The recent orthodoxy of multiculturalism decrees that no tradition is more suitable or not as good as one other, so it really is most unlikely to claim what's really correct and what's unsuitable. even if, cultural relativists occasionally wish it either methods. They at the same time assert that no tradition is best than one other, yet they are going to fortunately cross directly to say that Western tradition is really inferior, and draw back from celebrating it for worry of inflicting ‘offence’.

Extra resources for Civil Society and Electoral Accountability in Latin America

Sample text

These exercises in international election administration were quite different in nature from the observation of government-administered elections in sovereign states (Beigbeder 1994, 98). The early OAS missions were generally composed of just two or three observers, and their principal role was to provide a diplomatic presence in support of the electoral process, not to conduct a systematic audit (Pastor 1999, 127). 8 The Permanent Council of the OAS charged them “to witness on a personal basis, in accordance with the nature, purposes, and principles on which the Organization is based, the general elections” (Inter-American Commission on Human Rights 1985).

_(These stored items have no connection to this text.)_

Fixpoint rule_map_loop (items : list (string * Rule)) (d : ObjDict)
  : Res ObjDict :=
  match items with
  | [] => Ok d
  | kv :: rest =>
      d' <- rule_map_step d kv ;;
      rule_map_loop rest d'
  end.

(** [torch_name_rule_map] is the module global the function reads. *)
Definition get_torch_obj_rule_map (torch_name_rule_map : NameDict)
  : Res ObjDict :=
  rule_map_loop torch_name_rule_map [].

(** ** Tensor methods *)

Fixpoint tensor_method_loop (names : list string) (s : list ref)
  : Res (list ref) :=
  match names with
  | [] => Ok s
  | name :: rest =>
      method <- getattr (torch_Tensor E) name ;;
      s' <- (if isinstance method [KMethodDescriptor; KWrapperDescriptor]
             then set_add s method else Ok s) ;;
      tensor_method_loop rest s'
  end.

Definition get_tensor_method : Res (list ref) :=
  tensor_method_loop (dir (torch_Tensor E)) [].

Definition is_in_graph_function (obj : ref) : Res bool :=
  s <- get_tensor_method ;;
  in_s <- set_contains s obj ;;
  if in_s || isinstance obj [KOpOverloadPacket; KOpOverload] then Ok true
  else if isinstance obj [KFunction; KMethod; KBuiltinFunction;
                          KMethodDescriptor; KWrapperDescriptor]
  then Ok (is_allowed E obj)
  else Ok false.

(** ** lookup *)

(** [str(obj.__qualname__)]. *)
Definition qualname_str (obj : ref) : Res string :=
  q <- getattr obj "__qualname__" ;;
  Ok (ob_str (heap E q)).

(** Lines 189-195: the object the rest of [lookup] works on. *)
Definition unwrap_guard (obj : ref) : Res ref :=
  if hasattr obj "__wrapped__" then
    if hasattr obj "__qualname__"
       && match qualname_str obj with
          | Ok q => startswith q "_VariableFunctionsClass"
          | Err _ => false
          end
    then Ok obj
    else getattr obj "__wrapped__"
  else Ok obj.

(** Lines 196-200: rule table, then the generic fallback. *)
Definition rule_or_fallback (torch_name_rule_map : NameDict) (obj : ref)
  : Res (option Rule) :=
  table <- get_torch_obj_rule_map torch_name_rule_map ;;
  rule <- dict_get table obj ;;
  match rule with
  | None =>
      g <- is_in_graph_function obj ;;
      if g then Ok (Some TorchInGraphFunctionVariable) else Ok rule
  | Some _ => Ok rule
  end.

Definition lookup (torch_name_rule_map : NameDict) (obj : ref)
  : Res (option Rule) :=
  if negb (hashable obj) then Ok None
  else if existsb (Z.eqb obj) (_disallowed_function_ids E) then Ok None
  else if is_user_defined_allowed E obj
  then Ok (Some TorchInGraphFunctionVariable)
  else if isinstance obj [KStr] then Ok (Some ConstantVariable)
  else
    obj' <- unwrap_guard obj ;;
    rule_or_fallback torch_name_rule_map obj'.

End Model.

(** [obj.__qualname__] exists and its [str()] starts with the name of
    the flattened function container. *)
Definition has_reserved_qualname (E : Env) (obj : ref) : bool :=
  match getattr E obj "__qualname__" with
  | Ok q => startswith (ob_str (heap E q)) "_VariableFunctionsClass"
  | Err _ => false
  end.

(** The three shapes the generic fallback accepts (lines 153-168). *)
Definition native_tensor_method (E : Env) (s : list ref) (obj : ref) : bool :=
  existsb (fun k' => key_eq E k' obj) s.
(** * The honeypot database layer (src/backend/database/init.sql) in Rocq

    A shallow embedding of the PL/pgSQL functions, the enumerated types and
    the views that [init.sql] installs, together with the properties the
    specification states about risk scoring, severities and alerts.

    Conventions of the embedding.
    - [INTEGER] is PostgreSQL's 32-bit [int4].  Its arithmetic does not wrap:
      a product that leaves the range raises [integer out of range].  The
      model carries integers as [Z] and makes that error explicit.
    - [FLOAT] ([double precision]) values are carried as exact rationals
      [Q]; the literals [1.2], [1.5], [2.0], [100.0] are the rationals
      they denote.  Rounding of binary floating point is not modelled,
      except where a cast to [FLOAT] raises because the value does not
      fit.
    - A [JSONB] document is any JSON value; a NULL document is [None].  The
      scalar arguments of [calculate_risk_score] are taken non-NULL, and
      [session_duration] a number, not [NaN] or an infinity.
    - A [timestamp] is a count of microseconds.  [NOW()] and [random()] are
      not functions of the database state: a definition that calls them
      takes the value read as an argument.
    - The tables [attack_events], [security_alerts] and
      [attacker_fingerprints] are declared by the application, not by
      [init.sql]; their rows carry the columns the views name, with the
      enumerated types of [init.sql] for severity, attack type and status.
      The attack type and the country of an event may be NULL; the other
      columns are taken non-NULL.
    - The normalizer, the aggregator of attacker profiles and the alert
      engine have no code in [init.sql]; their definitions follow the
      specification and say so. *)

From Stdlib Require Import ZArith QArith Qminmax Qabs Lqa List Sorted Ascii.
From stdpp Require Import gmap strings list.

Local Open Scope Z_scope.
Definition ExceptionBoundary {S} (fn : M S unit) (s : S) : HRESULT * S :=
  match fn s with
  | (s', Returned _) => (S_OK, s')
  | (s', Thrown e) => (ThrownExceptionToHResult e, s')
  end.

(** ** Element traits *)

(** The ABI type of the elements: [ZeroMemory(item, sizeof( *item))] fills the
    caller's cell with the value whose representation is all zero bytes. *)
Class AbiType (T : Type) := { zero_memory : T }.

(** [ElementTraits<T>]: how a value of the ABI type [T] is stored
    ([ElementType]), handed back and compared. [Unwrap] and [Equals] may throw
    (the specialisations call [ThrowIfFailed]). *)
Class ElementTraits (T ElementType : Type) := {
  Wrap : T -> ElementType;
  Unwrap : ElementType -> outcome T;
  Equals : ElementType -> T -> outcome bool
}.

(** What the three specialisations below have in common, and what the
    properties of the collection rely on. *)
Class ElementTraitsLaws (T ElementType : Type) `{!ElementTraits T ElementType}
  : Prop := {
  Unwrap_Wrap : forall x : T, Unwrap (Wrap x) = Returned x;
  Unwrap_returns : forall e : ElementType, exists x : T, Unwrap e = Returned x;
  Equals_returns : forall (e : ElementType) (x : T),
      exists b : bool, Equals e x = Returned b
}.

(** Lifts a helper that throws (such as [ThrowIfFailed]) to a pure result. *)
Definition run_pure {A} (m : M unit A) : outcome A := snd (m tt).

Module ElementTraits_value.
(** The default implementation, for value types. *)
Section Value.
Context {T : Type} `{EqDecision T}.

Definition Wrap (value : T) : T := value.
Definition Unwrap (value : T) : outcome T := Returned value.
Definition Equals (value1 value2 : T) : outcome bool :=
  Returned (bool_decide (value1 = value2)).
End Value.
End ElementTraits_value.

#[export] Instance ElementTraits_T {T} `{EqDecision T} : ElementTraits T T := {|
  Wrap := ElementTraits_value.Wrap;
  Unwrap := ElementTraits_value.Unwrap;
  Equals := ElementTraits_value.Equals
|}.

Module ElementTraits_pointer.
(** The specialisation for reference counted pointer types: [T*] is an
    interface pointer, [ComPtr<T>] a counted reference to the same object.
    Reference counts are not modelled. *)
Definition T_ptr := option handle.
Definition ComPtr := option handle.

(** [ComPtr::CopyTo] hands out the pointer and answers [S_OK]. *)
Definition CopyTo (value : ComPtr) : HRESULT * T_ptr := (S_OK, value).

Definition Wrap (value : T_ptr) : ComPtr := value.
Definition Unwrap (value : ComPtr) : outcome T_ptr :=
  run_pure (let '(hr, result) := CopyTo value in
            ThrowIfFailed hr ;; ret result).
Definition Equals (value1 : ComPtr) (value2 : T_ptr) : outcome bool :=
  Returned (bool_decide (value1 = value2)).
End ElementTraits_pointer.

#[export] Instance ElementTraits_T_ptr
  : ElementTraits ElementTraits_pointer.T_ptr ElementTraits_pointer.ComPtr := {|
  Wrap := ElementTraits_pointer.Wrap;
  Unwrap := ElementTraits_pointer.Unwrap;
  Equals := ElementTraits_pointer.Equals
|}.

Module ElementTraits_HSTRING.
(** The specialisation for strings: an [HSTRING] is an immutable sequence of
    UTF-16 code units, an [HString] an owned copy of one. *)
Definition HSTRING := list N.
Definition HString := list N.

Section Strings.
(** [WindowsCompareStringOrdinal(s1, s2, &result)] of the platform: a
    status and the sign of the comparison. *)
Variable WindowsCompareStringOrdinal : HSTRING -> HSTRING -> HRESULT * Z.

Definition Wrap (value : HSTRING) : HString := value.
(** The status of [value.CopyTo(result)] is dropped. *)
Definition Unwrap (value : HString) : outcome HSTRING := Returned value.
Definition Equals (value1 value2 : HSTRING) : outcome bool :=
  run_pure (let '(hr, compareResult) :=
              WindowsCompareStringOrdinal value1 value2 in
            ThrowIfFailed hr ;; ret (compareResult =? 0)%Z).

Definition traits : ElementTraits HSTRING HString :=
  Build_ElementTraits HSTRING HString Wrap Unwrap Equals.
End Strings.
End ElementTraits_HSTRING.

(** ** DefaultVectorTraits: the collection as a [std::vector] *)

(** The vector is the list of its elements; growing it is taken to succeed. *)

Module DefaultVectorTraits.
Section Traits.
Context {T ElementType : Type} `{!ElementTraits T ElementType}.

Definition InternalVectorType := list ElementType.

(** [vector.size()], a [size_t]. *)
Definition size (vector : InternalVectorType) : N := N.of_nat (length vector).

Definition GetSize (vector : InternalVectorType) : unsigned :=
  to_unsigned (size vector).

Definition GetAt (index : unsigned) : M InternalVectorType ElementType :=
  vector_size <- gets size ;;
  when (vector_size <=? index) (ThrowHR E_BOUNDS) ;;
  item <- gets (fun vector => vector !! N.to_nat index) ;;
  match item with
  | Some value => ret value
  | None => ThrowHR E_BOUNDS (* not reached: index < vector.size() *)
  end.

Definition SetAt (index : unsigned) (item : T) : M InternalVectorType unit :=
  vector_size <- gets size ;;
  when (vector_size <=? index) (ThrowHR E_BOUNDS) ;;
  modify (fun vector => <[N.to_nat index := Wrap item]> vector).

Definition InsertAt (index : unsigned) (item : T) : M InternalVectorType unit :=
  vector_size <- gets size ;;
  when (vector_size <? index) (ThrowHR E_BOUNDS) ;;
  modify (fun vector =>
            take (N.to_nat index) vector ++ Wrap item :: drop (N.to_nat index) vector).

Definition RemoveAt (index : unsigned) : M InternalVectorType unit :=
  vector_size <- gets size ;;
  when (vector_size <=? index) (ThrowHR E_BOUNDS) ;;
  modify (fun vector => delete (N.to_nat index) vector).

Definition Append (item : T) : M InternalVectorType unit :=
  modify (fun vector => vector ++ [Wrap item]).

Definition Clear : M InternalVectorType unit :=
  modify (fun _ => []).
End Traits.
End DefaultVectorTraits.

(** ** The objects behind a view and an iterator *)

(** Both wrap an existing [Vector] through a [ComPtr], here the handle of the
    vector in the store: the vector is shared, not copied. Their methods are in
    [IVectorView] and [IIterator] below. *)
Module VectorView.
Record t := { mVector : handle }.
Definition new (vector : handle) : t := {| mVector := vector |}.
End VectorView.

Module VectorIterator.
Record t := { mVector : handle; mPosition : unsigned }.
Definition new (vector : handle) : t :=
  {| mVector := vector; mPosition := 0 |}.
End VectorIterator.

(** [Make<C>(args)]: allocates the object built by the constructor in the store
    of [C] objects next to the caller and answers its handle, or answers an
    empty pointer when the allocation fails ([alloc_ok] tells which). *)
Definition Make {Obj O C} (alloc_ok : bool) (object : C)
  : M (Frame (Obj * gmap handle C) O) (option handle) :=
  fun s =>
    if alloc_ok then
      let h := fresh (dom (snd (fst s))) in
      ((fst (fst s), <[h := object]> (snd (fst s)), snd s), Returned (Some h))
    else (s, Returned None).

(** ** Vector: the WinRT IVector implementation *)

Module Vector.
Section Vector.
Context {T ElementType : Type} `{!AbiType T} `{!ElementTraits T ElementType}.

Record t := {
  mVector : list ElementType;
  isFixedSize : bool;
  isChanged : bool
}.

(** Constructs an empty vector. *)
Definition new : t :=
  {| mVector := []; isFixedSize := false; isChanged := false |}.

(** Constructs a vector from the arguments of a [std::vector] constructor,
    given here by the contents they produce. *)
Definition new_sized (isFixedSize : bool) (args : list ElementType) : t :=
  {| mVector := args; isFixedSize := isFixedSize; isChanged := false |}.

Definition IsFixedSize (this : t) : bool := isFixedSize this.
Definition IsChanged (this : t) : bool := isChanged this.
Definition SetChanged (changed : bool) (this : t) : t :=
  {| mVector := mVector this; isFixedSize := isFixedSize this;
     isChanged := changed |}.
Definition InternalVector (this : t) : list ElementType := mVector this.

(** Statements of a method body: on the [mVector] field, on [isChanged],
    and the test of [isFixedSize]. The frame is the object and the
    caller's out cells. *)
Definition on_mVector {O A} (m : M (list ElementType) A) : M (Frame t O) A :=
  zoom (fun s => mVector (fst s))
       (fun vector s =>
          ({| mVector := vector; isFixedSize := isFixedSize (fst s);
              isChanged := isChanged (fst s) |}, snd s))
       m.
Definition set_isChanged {O} (b : bool) : M (Frame t O) unit :=
  modify (fun s => (SetChanged b (fst s), snd s)).
Definition get_isFixedSize {O} : M (Frame t O) bool :=
  gets (fun s => isFixedSize (fst s)).
Definition lift {O A} (r : outcome A) : M (Frame t O) A := fun s => (s, r).

(** An [_In_reads_(count)] array argument: [nullptr], or the memory the
    pointer addresses, read by index. *)
Definition array := ptr (unsigned -> T).

(** An input pointer reads as a pointer into memory the method never
    writes. *)
Definition input {S A} (p : ptr A) : Pointer S A :=
  {| load _ := p; store _ s := s |}.

(** [value[i]]. *)
Definition subscript {S} (value : array) (i : unsigned) : M S T :=
  match value with
  | Some elements => ret (elements i)
  | None => ThrowHR E_INVALIDARG (* not reached: value is checked first *)
  end.

Definition get_Size : Frame t (ptr unsigned) -> HRESULT * Frame t (ptr unsigned) :=
  ExceptionBoundary (
    CheckInPointer out ;;
    size <- on_mVector (gets DefaultVectorTraits.GetSize) ;;
    * out ::= size).

Definition GetAt (index : unsigned) : Frame t (ptr T) -> HRESULT * Frame t (ptr T) :=
  ExceptionBoundary (
    CheckInPointer out ;;
    * out ::= zero_memory ;;
    value <- on_mVector (DefaultVectorTraits.GetAt index) ;;
    result <- lift (Unwrap value) ;;
    * out ::= result).

Definition IndexOf (value : T)
  : Frame t (ptr unsigned * ptr boolean) -> HRESULT * Frame t (ptr unsigned * ptr boolean) :=
  ExceptionBoundary (
    CheckInPointer out1 ;;
    CheckInPointer out2 ;;
    * out1 ::= 0 ;;
    * out2 ::= false ;;
    size <- on_mVector (gets DefaultVectorTraits.GetSize) ;;
    for_ size (fun i =>
      element <- on_mVector (DefaultVectorTraits.GetAt i) ;;
      equal <- lift (Equals element value) ;;
      if (equal : bool) then
        * out1 ::= i ;;
        * out2 ::= true ;;
        ret true
      else ret false)).

Definition SetAt (index : unsigned) (item : T) : Frame t unit -> HRESULT * Frame t unit :=
  ExceptionBoundary (
    on_mVector (DefaultVectorTraits.SetAt index item) ;;
    set_isChanged true).

Definition InsertAt (index : unsigned) (item : T) : Frame t unit -> HRESULT * Frame t unit :=
  ExceptionBoundary (
    fixed <- get_isFixedSize ;;
    when fixed (ThrowHR E_NOTIMPL) ;;
    on_mVector (DefaultVectorTraits.InsertAt index item) ;;
    set_isChanged true).

Definition RemoveAt (index : unsigned) : Frame t unit -> HRESULT * Frame t unit :=
  ExceptionBoundary (
    fixed <- get_isFixedSize ;;
    when fixed (ThrowHR E_NOTIMPL) ;;
    on_mVector (DefaultVectorTraits.RemoveAt index) ;;
    set_isChanged true).

Definition Append (item : T) : Frame t unit -> HRESULT * Frame t unit :=
  ExceptionBoundary (
    fixed <- get_isFixedSize ;;
    when fixed (ThrowHR E_NOTIMPL) ;;
    on_mVector (DefaultVectorTraits.Append item) ;;
    set_isChanged true).

Definition RemoveAtEnd : Frame t unit -> HRESULT * Frame t unit :=
  ExceptionBoundary (
    fixed <- get_isFixedSize ;;
    when fixed (ThrowHR E_NOTIMPL) ;;
    size <- on_mVector (gets DefaultVectorTraits.GetSize) ;;
    on_mVector (DefaultVectorTraits.RemoveAt (unsigned_sub size 1)) ;;
    set_isChanged true).

Definition Clear : Frame t unit -> HRESULT * Frame t unit :=
  ExceptionBoundary (
    fixed <- get_isFixedSize ;;
    when fixed (ThrowHR E_NOTIMPL) ;;
    on_mVector DefaultVectorTraits.Clear ;;
    set_isChanged true).

Definition ReplaceAll (count : unsigned) (value : array)
  : Frame t unit -> HRESULT * Frame t unit :=
  ExceptionBoundary (
    CheckInPointer (input value) ;;
    size <- on_mVector (gets DefaultVectorTraits.GetSize) ;;
    (if count =? size then
       for_ count (fun i =>
         item <- subscript value i ;;
         on_mVector (DefaultVectorTraits.SetAt i item) ;;
         ret false)
     else
       fixed <- get_isFixedSize ;;
       when fixed (ThrowHR E_NOTIMPL) ;;
       on_mVector DefaultVectorTraits.Clear ;;
       for_ count (fun i =>
         item <- subscript value i ;;
         on_mVector (DefaultVectorTraits.Append item) ;;
         ret false)) ;;
    set_isChanged true).

(** [this] is the handle of the vector the method is called on. *)
Definition GetView (this : handle) (alloc_ok : bool)
  : Frame (t * gmap handle VectorView.t) (ptr (option handle)) ->
    HRESULT * Frame (t * gmap handle VectorView.t) (ptr (option handle)) :=
  ExceptionBoundary (
    CheckAndClearOutPointer out ;;
    vectorView <- Make alloc_ok (VectorView.new this) ;;
    CheckMakeResult vectorView ;;
    * out ::= vectorView).

Definition First (this : handle) (alloc_ok : bool)
  : Frame (t * gmap handle VectorIterator.t) (ptr (option handle)) ->
    HRESULT * Frame (t * gmap handle VectorIterator.t) (ptr (option handle)) :=
  ExceptionBoundary (
    CheckAndClearOutPointer out ;;
    iterator <- Make alloc_ok (VectorIterator.new this) ;;
    CheckMakeResult iterator ;;
    * out ::= iterator).
End Vector.
Arguments t ElementType : clear implicits.
End Vector.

The case of El Salvador is an illustrative example. At the height of that country’s civil war, amid sustained international outcry over the assassination of Archbishop Oscar Romero in March 1980 and the murder of four US churchwomen in December 1980, the United States began to pressure the Salvadoran junta to hold elections to improve its image (Karl 1988, 174). In 1982, the US Agency for International Development (USAID) provided aid to the Salvadoran government to hold an election to form a Constitutional Assembly.

This election, won by a former Trujillo official, Joaquin Balaguer, who had tacit US support, was criticized as a “demonstration election” (more on this later) in which the presence of observers seemed to validate a flawed process (Herman and Broadhead 1984, 43–44). Balaguer went on to rule as an “elected authoritarian” from 1966 to 1978 (Hartlyn 1998, 98). Despite this setback, the OAS returned to participate in Dominican elections in 1978. 9 Balaguer’s principal opponent won with 52% of the vote, but Balaguer only conceded after international pressure dissuaded the military (which had at one point intervened to stop the vote count) from circumventing the results in order to keep him in power.